Die Löw-Elf stellte sich schnell auf die schwierigen Bedingungen ein und kontrollierte die Begegnung gegen tief stehende Amerikaner. „Ich hätte die USA aktiver erwartet“, sagte Löw erstaunt. Nach gerade einmal 90 Sekunden misslang Müller nach Jerome Boatengs Flanke der Versuch einer Direktabnahme. Der Bayern-Angreifer kam auch in der 8. Minute nicht zum Abschluss, als er knapp an Podolskis Hereingabe vorbeirutschte. Wenig später behinderten sich Mertesacker und Benedikt Höwedes in bester Schussposition gegenseitig und vermasselten die bis dahin beste deutsche Gelegenheit.
Klinsmanns US-Boys zogen sich weit zurück und lauerten auf überfallartige Konter, die meist vom früheren Schalker Jermaine Jones inszeniert wurden. Nach 22 Minuten gab Graham Zusi den ersten Warnschuss auf das deutsche Tor ab, zog den Ball jedoch aus etwa 18 Metern Entfernung knapp über das Gehäuse von Manuel Neuer. Auf der Gegenseite fehlte den deutschen Angriffen im letzten Drittel die nötige Präzision und Entschlossenheit. In der 35. Minute vereitelte Howard die nächste gute Möglichkeit durch Özil.

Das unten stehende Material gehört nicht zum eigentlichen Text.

(* ===== verification/JsText.v ===== *)
(** JavaScript strings as the program uses them: sequences of UTF-16 code
    units, with the standard-library operations the sources call ([trim],
    [split], [join], [startsWith], [endsWith], [includes], [slice]). *)

From S2P Require Import Prelude.
From Stdlib Require Export Ascii.
From stdpp Require Export strings.

Abbreviation jstr := (list N).

(** A source literal (ASCII) as code units. *)
Definition u (s : string) : jstr := N_of_ascii <$> String.list_ascii_of_string s.
Arguments u s%_string : simpl never.

(** A text between double quotation marks. *)
Definition quoted (s : jstr) : jstr := [34%N] ++ s ++ [34%N].

(** [s.length]. *)
Definition strlen (s : jstr) : Z := Z.of_nat (length s).

(** White space and line terminators: the set [trim] removes and [\s] matches. *)
Definition isSpace (c : N) : bool :=
  bool_decide (c ∈ [9; 10; 11; 12; 13; 32; 160; 5760; 8232; 8233; 8239; 8287; 12288; 65279]%N)
  || ((8192 <=? c) && (c <=? 8202))%N.

Definition isDigit (c : N) : bool := ((48 <=? c) && (c <=? 57))%N.
Definition isUpperAscii (c : N) : bool := ((65 <=? c) && (c <=? 90))%N.
Definition isLowerAscii (c : N) : bool := ((97 <=? c) && (c <=? 122))%N.

Fixpoint dropSpaces (s : jstr) : jstr :=
  match s with
  | c :: s' => if isSpace c then dropSpaces s' else s
  | [] => []
  end.

(** [s.trim()]. *)
Definition trim (s : jstr) : jstr := rev (dropSpaces (rev (dropSpaces s))).

(** [s.trim().length === 0], also spelled [s.trim() === ""]. *)
Definition isBlank (s : jstr) : bool := (strlen (trim s) =? 0)%Z.

(** [s.startsWith(p)], [s.endsWith(p)], [s.includes(p)]. *)
Fixpoint startsWith (p s : jstr) : bool :=
  match p, s with
  | [], _ => true
  | a :: p', b :: s' => (a =? b)%N && startsWith p' s'
  | _ :: _, [] => false
  end.

Definition endsWith (p s : jstr) : bool := startsWith (rev p) (rev s).

Fixpoint includes (p s : jstr) : bool :=
  startsWith p s || match s with [] => false | _ :: s' => includes p s' end.

(** [s.split(c)] for a separator of one code unit; never empty. *)
Fixpoint splitOn (sep : N → bool) (s : jstr) : list jstr :=
  match s with
  | [] => [[]]
  | c :: s' =>
      if sep c then [] :: splitOn sep s'
      else match splitOn sep s' with
           | w :: ws => (c :: w) :: ws
           | [] => [[c]]
           end
  end.

Definition split (c : N) (s : jstr) : list jstr := splitOn (N.eqb c) s.

(** [words.join(sep)]. *)
Fixpoint join (sep : jstr) (ws : list jstr) : jstr :=
  match ws with
  | [] => []
  | [w] => w
  | w :: ws' => w ++ sep ++ join sep ws'
  end.

(** [s.indexOf(c)], [None] standing for [-1]. *)
Fixpoint indexOf (c : N) (s : jstr) : option nat :=
  match s with
  | [] => None
  | d :: s' => if (c =? d)%N then Some 0 else S <$> indexOf c s'
  end.

(** [s.indexOf(p)] for a text, [None] standing for [-1]. *)
Fixpoint indexOfText (p s : jstr) : option nat :=
  if startsWith p s then Some 0
  else match s with [] => None | _ :: s' => S <$> indexOfText p s' end.

(** [ls.includes(s)] over a vocabulary of literals. *)
Definition isMember (s : jstr) (ls : list jstr) : bool := bool_decide (s ∈ ls).

(** [left <= right] on strings: by code unit. *)
Fixpoint leString (l r : jstr) : bool :=
  match l, r with
  | [], _ => true
  | _ :: _, [] => false
  | a :: l', b :: r' => (a <? b)%N || ((a =? b)%N && leString l' r')
  end.

(** ** Lemmas *)

Lemma startsWith_spec p s : startsWith p s = true ↔ ∃ t, s = p ++ t.
Proof.
  revert s. induction p as [|a p IH]; intros s; simpl.
  - split; [intros _; by exists s | done].
  - destruct s as [|b s]; [split; [done | by intros (? & ?)]|].
    rewrite andb_true_iff, N.eqb_eq, IH. split.
    + intros [-> [t ->]]. by exists t.
    + intros [t [= -> ->]]. eauto.
Qed.

Lemma endsWith_spec p s : endsWith p s = true ↔ ∃ t, s = t ++ p.
Proof.
  unfold endsWith. rewrite startsWith_spec. split; intros [t H].
  - exists (rev t). apply (f_equal (@rev N)) in H.
    by rewrite rev_involutive, rev_app_distr, rev_involutive in H.
  - exists (rev t). subst. by rewrite rev_app_distr.
Qed.

Lemma strlen_app s t : strlen (s ++ t) = (strlen s + strlen t)%Z.
Proof. unfold strlen. rewrite length_app. lia. Qed.

Lemma strlen_nonneg s : (0 ≤ strlen s)%Z.
Proof. unfold strlen. lia. Qed.

Lemma splitOn_nonempty sep s : splitOn sep s ≠ [].
Proof.
  induction s as [|c s IH]; simpl; [done|].
  destruct (sep c); [done|]. by destruct (splitOn sep s).
Qed.

Lemma splitOn_no_sep sep s : Forall (Forall (λ c, sep c = false)) (splitOn sep s).
Proof.
  induction s as [|c s IH]; simpl; [repeat constructor|].
  destruct (sep c) eqn:E; [by constructor|].
  destruct (splitOn sep s) as [|w ws]; [repeat constructor; done|].
  apply Forall_cons in IH as [??]. by repeat constructor.
Qed.

Lemma splitOn_cons sep c s :
  splitOn sep (c :: s) =
  if sep c then [] :: splitOn sep s
  else match splitOn sep s with w :: ws => (c :: w) :: ws | [] => [[c]] end.
Proof. done. Qed.

(** A separator-free word splits to itself, and [split] undoes [join]. *)
Lemma splitOn_word sep w : Forall (λ c, sep c = false) w → splitOn sep w = [w].
Proof.
  induction 1 as [|c w Hc _ IH]; simpl; [done|]. by rewrite Hc, IH.
Qed.

Lemma splitOn_app_sep sep w c s :
  Forall (λ c, sep c = false) w → sep c = true →
  splitOn sep (w ++ c :: s) = w :: splitOn sep s.
Proof.
  induction 1 as [|d w Hd _ IH]; intros Hc; simpl.
  - by rewrite Hc.
  - by rewrite Hd, IH.
Qed.

Lemma split_join c ws :
  ws ≠ [] → Forall (Forall (λ d, (c =? d)%N = false)) ws →
  split c (join [c] ws) = ws.
Proof.
  intros Hne Hws. unfold split. induction ws as [|w ws IH]; [done|].
  apply Forall_cons in Hws as [Hw Hws]. destruct ws as [|w' ws].
  - by apply splitOn_word.
  - change (join [c] (w :: w' :: ws)) with (w ++ c :: join [c] (w' :: ws)).
    rewrite splitOn_app_sep; [|done|apply N.eqb_refl]. f_equal. by apply IH.
Qed.

Lemma dropSpaces_nil s : dropSpaces s = [] ↔ Forall (λ c, isSpace c = true) s.
Proof.
  induction s as [|c s IH]; simpl; [done|].
  rewrite Forall_cons. destruct (isSpace c); naive_solver.
Qed.

Lemma dropSpaces_suffix s : ∃ p, s = p ++ dropSpaces s ∧ Forall (λ c, isSpace c = true) p.
Proof.
  induction s as [|c s (p & Hp & Hs)]; simpl; [by exists []|].
  destruct (isSpace c) eqn:E.
  - exists (c :: p). simpl. split; [by f_equal | by constructor].
  - by exists [].
Qed.

Lemma trim_decompose s :
  ∃ p q, s = p ++ trim s ++ q ∧
    Forall (λ c, isSpace c = true) p ∧ Forall (λ c, isSpace c = true) q.
Proof.
  unfold trim. destruct (dropSpaces_suffix s) as (p & Hp & Hsp).
  destruct (dropSpaces_suffix (rev (dropSpaces s))) as (q & Hq & Hsq).
  exists p, (rev q). split_and!; [|done|by apply Forall_rev].
  rewrite Hp at 1. f_equal.
  rewrite <- rev_app_distr, <- Hq. by rewrite rev_involutive.
Qed.

Lemma trim_nil_iff s : trim s = [] ↔ Forall (λ c, isSpace c = true) s.
Proof.
  split.
  - intros H. destruct (trim_decompose s) as (p & q & Hs & Hp & Hq).
    rewrite Hs, H. simpl. by apply Forall_app.
  - intros H. unfold trim. by rewrite (proj2 (dropSpaces_nil s) H).
Qed.

Lemma isBlank_true s : isBlank s = true ↔ trim s = [].
Proof.
  unfold isBlank, strlen. rewrite Z.eqb_eq. split; [|by intros ->].
  intros H. apply length_zero_iff_nil. lia.
Qed.

Lemma isBlank_false s : isBlank s = false ↔ trim s ≠ [].
Proof. rewrite <- not_true_iff_false, isBlank_true. done. Qed.

Lemma isBlank_nonempty s : isBlank s = false → s ≠ [].
Proof. by intros H ->. Qed.

Lemma isMember_true s ls : isMember s ls = true ↔ s ∈ ls.
Proof. apply bool_decide_eq_true. Qed.

(** A text that starts in a visible code unit, or is empty. *)
Definition startsVisible (s : jstr) : Prop :=
  match s with [] => True | c :: _ => isSpace c = false end.

Lemma dropSpaces_visible s : startsVisible (dropSpaces s).
Proof. induction s as [|c s IH]; simpl; [done|]. by destruct (isSpace c) eqn:E. Qed.

Lemma dropSpaces_id s : startsVisible s → dropSpaces s = s.
Proof. destruct s as [|c s]; simpl; [done|]. by intros ->. Qed.

Lemma trim_visible s : startsVisible (trim s) ∧ startsVisible (rev (trim s)).
Proof.
  unfold trim. rewrite rev_involutive. split; [|apply dropSpaces_visible].
  pose proof (dropSpaces_visible s) as Hv.
  destruct (dropSpaces_suffix (rev (dropSpaces s))) as (p & Hp & _).
  apply (f_equal (@rev N)) in Hp. rewrite rev_involutive, rev_app_distr in Hp.
  rewrite Hp in Hv. by destruct (rev (dropSpaces (rev (dropSpaces s)))).
Qed.

Lemma trim_trim s : trim (trim s) = trim s.
Proof.
  destruct (trim_visible s) as [H1 H2]. unfold trim at 1.
  by rewrite (dropSpaces_id _ H1), (dropSpaces_id _ H2), rev_involutive.
Qed.

(** [s.toLowerCase()] where the caller compares the result with ASCII text only:
    exact on every code unit whose lower-case form contains an ASCII letter
    (U+0130 maps to an i and a combining dot, U+212A to a k); other letters keep
    their case here and equal no ASCII text either way. *)
Definition toLowerCase (s : jstr) : jstr :=
  s ≫= λ c, if isUpperAscii c then [(c + 32)%N]
            else if (c =? 304)%N then [105; 775]%N
            else if (c =? 8490)%N then [107%N]
            else [c].

(** [s.slice(s.lastIndexOf(c) + 1)] and the index itself. *)
Definition lastIndexOf (c : N) (s : jstr) : option nat :=
  match indexOf c (rev s) with
  | Some i => Some (length s - 1 - i)
  | None => None
  end.

Lemma splitOn_app_join c ws t :
  ws ≠ [] → Forall (Forall (λ d, (c =? d)%N = false)) ws →
  split c (join [c] ws ++ c :: t) = ws ++ split c t.
Proof.
  intros Hne Hws. unfold split. induction ws as [|w ws IH]; [done|].
  apply Forall_cons in Hws as [Hw Hws]. destruct ws as [|w' ws].
  - cbn [join]. by rewrite splitOn_app_sep; [|done|apply N.eqb_refl].
  - change (join [c] (w :: w' :: ws)) with (w ++ c :: join [c] (w' :: ws)).
    rewrite <- (assoc_L (++)). cbn [app]. rewrite splitOn_app_sep; [|done|apply N.eqb_refl].
    f_equal. by apply IH.
Qed.

Lemma join_app sep ws vs :
  ws ≠ [] → vs ≠ [] → join sep (ws ++ vs) = join sep ws ++ sep ++ join sep vs.
Proof.
  intros Hw Hv. induction ws as [|w ws IH]; [done|]. destruct ws as [|w' ws].
  - cbn. by destruct vs.
  - change (join sep ((w :: w' :: ws) ++ vs)) with (w ++ sep ++ join sep ((w' :: ws) ++ vs)).
    rewrite IH by done. cbn [join]. by rewrite !(assoc_L (++)).
Qed.

Lemma includes_unit c s : includes [c] s = true ↔ c ∈ s.
Proof.
  induction s as [|d s IH]; simpl; [set_solver|].
  rewrite orb_true_iff, IH, elem_of_cons, andb_true_iff, N.eqb_eq. naive_solver.
Qed.

Lemma splitOn_Forall (P : N → Prop) sep s : Forall P s → Forall (Forall P) (splitOn sep s).
Proof.
  induction 1 as [|c s Hc _ IH]; simpl; [repeat constructor|].
  destruct (sep c); [by constructor|].
  destruct (splitOn sep s) as [|w ws]; [by repeat constructor|].
  apply Forall_cons in IH as [??]. by repeat constructor.
Qed.

Lemma trim_Forall (P : N → Prop) s : Forall P s → Forall P (trim s).
Proof.
  intros H. destruct (trim_decompose s) as (p & q & Hs & _ & _). rewrite Hs in H.
  apply Forall_app in H as [_ H]. by apply Forall_app in H as [? _].
Qed.

(** [/^\d+$/.test(text)], and the number it writes. *)
Definition isDigits (text : jstr) : bool := (0 <? strlen text)%Z && forallb isDigit text.

Definition numberOf (text : jstr) : Z :=
  foldl (λ n c, (n * 10 + (Z.of_N c - 48))%Z) 0%Z text.

(** Every code unit is the separator or in a word. *)
Lemma split_elem sep s c : c ∈ s → c = sep ∨ ∃ w, w ∈ split sep s ∧ c ∈ w.
Proof.
  unfold split. induction s as [|d s IH]; [by intros ?%elem_of_nil|].
  intros [->|Hc]%elem_of_cons; cbn [splitOn].
  - destruct (N.eqb_spec sep d) as [->|Hne]; [by left|]. right.
    pose proof (splitOn_nonempty (N.eqb sep) s) as Hn.
    destruct (splitOn (N.eqb sep) s) as [|w ws]; [done|]. exists (d :: w). split; left.
  - destruct (IH Hc) as [->|(w & Hw & Hcw)]; [by left|]. right.
    destruct (N.eqb sep d); [exists w; split; [by right|done]|].
    destruct (splitOn (N.eqb sep) s) as [|w' ws]; [by apply elem_of_nil in Hw|].
    apply elem_of_cons in Hw as [->|Hw]; [exists (d :: w'); split; [left|by right]|].
    exists w. split; [by right|done].
Qed.

Lemma leString_cons a l b r :
  leString (a :: l) (b :: r) = true ↔ (a < b)%N ∨ (a = b ∧ leString l r = true).
Proof. simpl. rewrite orb_true_iff, andb_true_iff, N.ltb_lt, N.eqb_eq. done. Qed.

(** ** Camel-case names *)

Definition isWordChar (c : N) : bool := isLowerAscii c || isDigit c.

(** [value.replace(/([a-z0-9])([A-Z])/g, "$1 $2")]: a match ends in a capital and
    starts in a lower-case letter or digit, so no two matches overlap. *)
Fixpoint spaceCamel (value : jstr) : jstr :=
  match value with
  | a :: (b :: _) as rest =>
      if isWordChar a && isUpperAscii b then a :: 32%N :: spaceCamel rest else a :: spaceCamel rest
  | _ => value
  end.

Lemma isWordChar_not_upper c : isWordChar c = true → isUpperAscii c = false.
Proof.
  unfold isWordChar, isLowerAscii, isDigit, isUpperAscii.
  destruct (N.leb_spec 65 c), (N.leb_spec c 90), (N.leb_spec 97 c), (N.leb_spec c 122),
    (N.leb_spec 48 c), (N.leb_spec c 57); done || (cbn; lia).
Qed.

Lemma toLowerCase_app s t : toLowerCase (s ++ t) = toLowerCase s ++ toLowerCase t.
Proof. unfold toLowerCase. by rewrite bind_app. Qed.

Lemma toLowerCase_cons c t : toLowerCase (c :: t) = toLowerCase [c] ++ toLowerCase t.
Proof. apply (toLowerCase_app [c]). Qed.

Lemma spaceCamel_no_capital s : Forall (λ c, isUpperAscii c = false) s → spaceCamel s = s.
Proof.
  induction 1 as [|a [|b s] Ha Hs IH]; [done..|].
  apply Forall_cons in Hs as [Hb _].
  change (spaceCamel (a :: b :: s)) with
    (if isWordChar a && isUpperAscii b then a :: 32%N :: spaceCamel (b :: s)
     else a :: spaceCamel (b :: s)). by rewrite Hb, andb_false_r, IH.
Qed.

Lemma join_cons c w ws : ws ≠ [] → join [c] (w :: ws) = w ++ c :: join [c] ws.
Proof. by destruct ws. Qed.

Lemma join_split c s : join [c] (split c s) = s.
Proof.
  unfold split. induction s as [|d s IH]; [done|]. cbn [splitOn].
  pose proof (splitOn_nonempty (N.eqb c) s) as Hne.
  destruct (N.eqb_spec c d) as [->|_]; [rewrite join_cons by done; by rewrite IH|].
  destruct (splitOn (N.eqb c) s) as [|w ws]; [done|]. destruct ws; cbn in *; by rewrite <- IH.
Qed.

(** The words of a [split] hold no separator. *)
Lemma split_words c s : Forall (Forall (λ d, (c =? d)%N = false)) (split c s).
Proof. apply splitOn_no_sep. Qed.

Lemma indexOfText_here p s t : s = p ++ t → indexOfText p s = Some 0.
Proof. intros ->. destruct (p ++ t) eqn:E; cbn [indexOfText]; rewrite <- E, (proj2 (startsWith_spec _ _)); eauto. Qed.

Zehn Minuten nach Beginn der zweiten Spielhälfte brach Müller endlich den Bann. Der 24-Jährige traf im Nachsetzen mit einem präzisen 16-Meter-Schuss in die lange Ecke, nachdem US-Keeper Tim Howard zuvor einen Mertesacker-Kopfball glänzend pariert hatte. Nach dem Führungstor zog sich das deutsche Team etwas weiter zurück, doch Klinsmanns Amerikaner fanden kein probates Mittel, die deutsche Elf richtig unter Druck zu setzen. Erst in der Nachspielzeit wurde es noch einmal richtig brenzlig, doch Lahm war zur Stelle.